The Zambian Flag |
Anyway, the flag, or the colours of it are as above seen fluttering down some street somewhere and the reasons for each are something like as follows:
- Green: Prety obvious really when you get there. A lot of plants grow very quickly in Zambia, during the rainy season, and they need them to, quite badly. If the rains fail, and they did in recent memory, a year in the 90's I think, and the country was a bit buggered. There is a fine and fragile line here. There is a lot of wild bush where the elephants live. Giraffes and literally tonnes of hippos. There are literally about two and very precious as a result, balck rhinos. All their mates and ancestors have been wiped out someway or another.
- Orange: is for the seams of natural copper that are found in the north central and resulting main industrial area of the country, the Copperbelt This, I believe, and all future rights to any more ever found has been sold to the Chinese. Copper ore also contains all the silver and gold in the country too and this was like a free gift with the copper. I'n no business man but the move doesn't strike me as the shrewdest.
- Black: this represents the Bantu people of southern Africa.
- Red: is the colour of the blood of the Bantu people that has been bled here and there in history, notably in the case of the Zambian flag, during the move towards independence in the second half of the last century. It wasn't the bloodiest of transitions but there were riots and people died. I don't know that much about it.

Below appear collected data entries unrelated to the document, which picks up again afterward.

(** Without an entry the key has no identity. *)
Definition bt_gatt_store_cf conn (d : gatt F) : Z * gatt F :=
  match find_cf_cfg (Some conn) (cf_cfg d) ≫= fun i => cf_cfg d !! i with
  | Some cfg => save_setting (peer_key "cf" (conn_id conn) (conn_dst conn)) (cf_data cfg) d
  | None => save_setting (peer_key "cf" 0 (conn_dst conn)) [] d
  end.

Definition remove_peer_from_attr (addr : bt_addr_le_t) (id : Z) (p : attr_ptr) (attr : bt_gatt_attr reads writes) (handle : Z)
    (d : gatt F) : iter * gatt F :=
  (BT_GATT_ITER_CONTINUE,
   match attr_write attr, user_data attr with
   | Some F_write_ccc, UD_ccc n =>
       match ccc_find_cfg (the_ccc n d) addr id with
       | None => d
       | Some i => alter_cfg n i (fun _ => mk_cfg 0 BT_ADDR_LE_ANY 0) d
       end
   | _, _ => d
   end).

Definition bt_gatt_disconnected conn (d : gatt F) : gatt F :=
  let d := bt_gatt_foreach_attr svcs 0x0001 0xffff (disconnected_cb conn) d in
  let d :=
    if bt_addr_le_is_bonded (conn_id conn) (conn_dst conn) d
    then (bt_gatt_store_cf conn (bt_gatt_store_ccc (conn_id conn) (conn_dst conn) d).2).2
    else d in
  let d :=
    if CONFIG_BT_SETTINGS_CCC_LAZY_LOADING && bt_addr_le_is_bonded (conn_id conn) (conn_dst conn) d
    then bt_gatt_foreach_attr svcs 0x0001 0xffff (remove_peer_from_attr (conn_dst conn) (conn_id conn)) d
    else d in
  remove_cf_cfg conn d.

(** ** Removing a bond *)

Definition find_cf_cfg_by_addr (id : Z) (addr : bt_addr_le_t) (l : list gatt_cf_cfg) : option nat :=
  find_index (fun cfg => (id =? cf_id cfg) && bool_decide (addr = cf_peer cfg)) l.

Definition bt_gatt_clear_ccc (id : Z) (addr : bt_addr_le_t) (d : gatt F) : Z * gatt F :=
  let d := bt_gatt_foreach_attr svcs 0x0001 0xffff (remove_peer_from_attr addr id) d in
  save_setting (peer_key "ccc" id addr) [] d.
(* ===== verification/GattType.v ===== *)
(** The invariant of the state behind the attribute server: the shape of the statics
    and the ranges of their fields, and that the HID service knows what the client
    configuration of its input report says.  Every operation keeps it: requests of a
    client, connections, notifications, the work items and the settings handlers. *)
From Stdlib Require Import ZArith Lia Bool Ascii.
From stdpp Require Import base numbers list gmap strings.
From S2P Require Import Prelude ByteOrder Uuid Gatt SettingsKeys Settings Keys Crypto Att AttFacts AttDiscovery AttAccess Hog GattDb GattConn GattFacts GattInv.
Open Scope Z_scope.

(** An entry is free exactly when its value is 0. *)
Definition cfg_ok (cfg : ccc_cfg) : Prop :=
  value_ok (cfg_value cfg) /\ (cfg_value cfg = 0 <-> cfg_peer cfg = BT_ADDR_LE_ANY).
Definition ccc_ok (c : ccc) : Prop := value_ok (ccc_value c) /\ exists cfg, cfgs c = [cfg] /\ cfg_ok cfg.
Definition sc_cfg_ok (cfg : gatt_sc_cfg) : Prop := value_ok (sc_start cfg) /\ value_ok (sc_end cfg).
Definition cf_cfg_ok (cfg : gatt_cf_cfg) : Prop := exists b, cf_data cfg = [b] /\ 0 <= b < 256.

Record gatt_ok {F} (d : gatt F) : Prop := {
  ok_cccs_length : length (cccs d) = 3%nat;
  ok_cccs : Forall ccc_ok (cccs d);
  ok_hog : simulate_input (hog_state d) = if ccc_value (the_ccc HOG_CCC d) =? BT_GATT_CCC_NOTIFY then 1 else 0;
  ok_report : report_ok (input_keyboard (hog_state d));
  ok_sc_cfg : length (sc_cfg d) = 2%nat /\ Forall sc_cfg_ok (sc_cfg d);
  ok_cf_cfg : length (cf_cfg d) = 2%nat /\ Forall cf_cfg_ok (cf_cfg d);
  ok_sc : value_ok (range_start (sc d)) /\ value_ok (range_end (sc d));
  ok_battery : 0 <= battery_level d <= 100 }.
(* ===== verification/GattExample.v ===== *)
(** The attribute server at work: a client of the firmware, and the properties of the
    server at this client. *)
From Stdlib Require Import ZArith Lia Bool Ascii.
From stdpp Require Import base numbers list gmap strings.
From S2P Require Import Prelude ByteOrder Uuid Gatt SettingsKeys Settings Keys Crypto Att AttFacts AttDiscovery AttAccess Hog GattDb GattConn GattFacts GattInv GattType.
Open Scope Z_scope.

(** In the place of AES-CMAC: the first sixteen bytes of the message. *)
#[export] Instance first_bytes_cmac : TinyCrypt (list Z) := {
  tc_cmac_setup key := if (length key =? 16)%nat then Some [] else None;
  tc_cmac_update c data := (true, c ++ data);
  tc_cmac_final c := Some (take 16 (c ++ replicate 16 0)) }.

(** A client on an authenticated link, and the host that has this connection. *)
Definition example_conn : bt_conn := mk_conn BT_SECURITY_L3 true BT_ID_DEFAULT example_addr example_addr.
Definition example_host : host := mk_host true [(example_conn, BT_CONN_CONNECTED)].

Lemma example_client_ok : client_ok example_conn.
Proof. split; [exact example_addr_ok|]. done. Qed.

(** A channel with the smallest MTU, nothing sent yet. *)
Definition example_world (d : gatt ram_nvs) : att_world (gatt ram_nvs) :=
  mk_att (mk_chan BT_ATT_DEFAULT_LE_MTU BT_ATT_DEFAULT_LE_MTU false None [] CONFIG_BT_ATT_TX_MAX None [] []) true [] [] [] [] d.

Lemma example_idle d : idle (example_world d).
Proof. split; [|done]. split; [done|]. split; [constructor|]. cbv. split; congruence. Qed.

Lemma initial_no_client : subscribed example_conn 0 0 0 (gatt_initial (F:=ram_nvs)).
Proof. done. Qed.

Abbreviation server := (firmware_server (list Z) ram_nvs).
Abbreviation server_ok := (firmware_server_ok (C:=list Z) (F:=ram_nvs)).

Lemma requests_answered_witness :
  request_answered BT_ATT_OP_READ_BLOB_REQ (example_world gatt_initial)
    (bt_att_recv (GattServer0 := server) example_conn [BT_ATT_OP_READ_BLOB_REQ; 31; 0; 22; 0] (example_world gatt_initial)).
Proof.
  refine (requests_answered (GattServer0 := server) (GattServerOk0 := server_ok) example_conn BT_ATT_OP_READ_BLOB_REQ [31; 0; 22; 0]
    (example_world gatt_initial) _ _ _).
  - apply example_idle.
  - unfold BT_ATT_OP_READ_BLOB_REQ. lia.
  - repeat constructor; lia.
Defined.

(** Only a client that has enabled robust caching can be change-unaware. *)
Lemma initial_stays_aware :
  stays_aware (GattServer0 := server) (GattServerOk0 := server_ok) example_conn gatt_initial.
Proof.
  intros d' Hs. specialize (Hs (0%nat, 0%nat) (BT_GATT_ATTRIBUTE BT_UUID_GATT_CLIENT_FEATURES 0 (Some (F_read R_cf)) None UD_value)).
  change (cf_value (Some example_conn) d' = [0]) in Hs. cbn. unfold change_aware. unfold cf_value in Hs.
  destruct (find_cf_cfg _ _) as [i|]; [|done]. cbn in Hs. destruct (cf_cfg d' !! i) as [cfg|]; [|done].
  unfold CF_ROBUST_CACHING. by rewrite Hs.
Qed.

(** The report map: handle 31. *)
Definition map_entry : attr_ptr * bt_gatt_attr reads writes * Z := default ((0%nat, 0%nat), hog_ccc, 0) (entries svcs !! 30%nat).

Lemma long_read_complete_witness :
  exists w', read_long (GattServer0 := server) example_conn 400 31 0 (example_world gatt_initial) = Some (report_map, w').
Proof.
  destruct (long_read_complete (GattServer0 := server) (GattServerOk0 := server_ok) example_conn 400 31 map_entry (example_world gatt_initial))
    as (w'&E&_).
  - apply example_idle.
  - lia.
  - exact initial_stays_aware.
  - reflexivity.
  - reflexivity.
  - reflexivity.
  - apply Nat.ltb_lt. reflexivity.
  - exists w'. exact E.
Defined.

Lemma discovery_by_type_witness :
  exists w', discover (GattServer0 := server) example_conn (type_request 0x2803 0xffff) parse_type (fun i => i.1 + 1) 40 1 (example_world gatt_initial) =
    Some (type_found (GattServer0 := server) (GattServerOk0 := server_ok) example_conn 0x2803 0xffff gatt_initial 1, w').
Proof.
  destruct (discovery_by_type (GattServer0 := server) (GattServerOk0 := server_ok) example_conn 0x2803 0xffff 40 (example_world gatt_initial))
    as (w'&E&_).
  - lia.
  - lia.
  - split; [apply example_idle|]. split; [reflexivity|]. repeat constructor; cbv; congruence.
  - apply Nat.ltb_lt. reflexivity.
  - exists w'. exact E.
Defined.

(** Two reports: the key "a" with left shift, and nothing. *)
Definition example_reports : list hids_report_keyboard := [mk_report 2 0 [4; 0; 0; 0; 0; 0]; zero_report].

Lemma example_reports_ok : Forall report_ok example_reports.
Proof.
  unfold example_reports. apply Forall_cons_2; [|apply Forall_cons_2; [|apply Forall_nil_2]]; (split; [reflexivity|]); unfold report_bytes, zero_report; cbn [modifier reserved keycode replicate];
  repeat (apply Forall_cons_2; [lia|]); apply Forall_nil_2.
Qed.

Lemma reports_reach_subscriber_witness :
  exists w1,
    transact (GattServer0 := server) example_conn [BT_ATT_OP_WRITE_REQ; 34; 0; 1; 0] (example_world gatt_initial) = (Some [BT_ATT_OP_WRITE_RSP], w1) /\
    outgoing (foldl (fun w r => set_report example_host r w) w1 example_reports) =
      outgoing w1 ++ [[0x1b; 33; 0; 2; 0; 4; 0; 0; 0; 0; 0]; [0x1b; 33; 0; 0; 0; 0; 0; 0; 0; 0; 0]].
Proof.
  refine (reports_reach_subscriber (C := list Z) example_host example_conn 0 0 0 1 example_reports (example_world gatt_initial) _ _ _ _ _ _ _ _ _).
  - exact example_client_ok.
  - reflexivity.
  - done.
  - lia.
  - apply example_idle.
  - done.
  - exact initial_no_client.
  - reflexivity.
  - exact example_reports_ok.
Defined.

(** The client has enabled reports, and is bonded. *)
Definition example_subscribed : gatt ram_nvs :=
  mk_gatt [mk_ccc [free_cfg] 0; mk_ccc [free_cfg] 0; mk_ccc [mk_cfg BT_ID_DEFAULT example_addr 1] 1]
    (replicate 2 (mk_sc_cfg 0 BT_ADDR_LE_ANY 0 0)) (replicate 2 (mk_cf_cfg 0 BT_ADDR_LE_ANY [0] false false))
    (replicate 16 0) false (replicate 16 0) (mk_gatt_sc 0 0 false false false) [bt_keys_add_type BT_KEYS_SLAVE_LTK (with_addr BT_ID_DEFAULT example_addr keys_zero)] 100
    (mk_hog zero_report 1 0 []) (Some empty_store).

Lemma example_subscribed_ok : subscribed example_conn 0 0 1 example_subscribed.
Proof. done. Qed.

Definition example_stored : gatt ram_nvs := (bt_gatt_store_ccc BT_ID_DEFAULT example_addr example_subscribed).2.


Lemma bonded_subscription_lost_witness :
  let w := example_world (bt_gatt_disconnected example_host example_conn example_subscribed) in
  exists w', bt_gatt_connected example_host (replicate 6 0) (example_conn, BT_CONN_CONNECTED) w = (None, w') /\
    outgoing (foldl (fun w r => set_report example_host r w) w' example_reports) = [].
Proof.
  destruct (bonded_subscription_lost example_host example_host (replicate 6 0) example_conn example_conn 0 0 1 example_subscribed
    (example_world (bt_gatt_disconnected example_host example_conn example_subscribed)) example_reports) as (w'&E1&_&E2).
  - exact example_client_ok.
  - reflexivity.
  - exact example_subscribed_ok.
  - reflexivity.
  - reflexivity.
  - done.
  - done.
  - reflexivity.
  - split; [apply example_idle|]. split; [done|]. done.
  - exact example_reports_ok.
  - exists w'. split; [exact E1|exact E2].
Defined.

Lemma gatt_state_well_formed_witness :
  gatt_ok (db (foldl (run_gatt (C := list Z)) (example_world gatt_initial)
    [ Ev_recv example_conn [BT_ATT_OP_WRITE_REQ; 34; 0; 1; 0]; Ev_sent; Ev_report example_host zero_report;
      Ev_disconnected example_host example_conn; Ev_recv example_conn [0xff; 1; 2; 3] ])).
Proof.
  apply gatt_state_well_formed.
  - repeat (apply Forall_cons_2; [try exact example_client_ok; try done|]); [..|apply Forall_nil_2].
    + split; [exact example_client_ok|]. repeat (apply Forall_cons_2; [cbv; split; congruence|]). apply Forall_nil_2.
    + exact (Forall_inv (Forall_inv_tail example_reports_ok)).
    + split; [exact example_client_ok|]. repeat (apply Forall_cons_2; [lia|]). apply Forall_nil_2.
  - exact (gatt_initial_ok ram_nvs).
Defined.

- Eagle: the Sea Eagle is the national bird of Zambia. Although there is no sea there are loads of Sea Eagles in the branches of the trees that line the Zambezi. That's where I've seen them. They sit up there looking like the national bird. I don't know anything more about the sea eagle and neither did anybody else in the class that I asked apart from them being brown feathers on the body with a white neck and head. People don't seem to get as excited as we do in this country about wildlife. It's not that they take it for granted, it's more like they just coexist peacefully with it. It's almost just there with them, or down the road. The regular victims of crocodile attacks don't though. Saying that, there is a zoo in Lusaka that I haven't been too, don't know who does and can't really get my head round but then there's a few things like that. It's true though.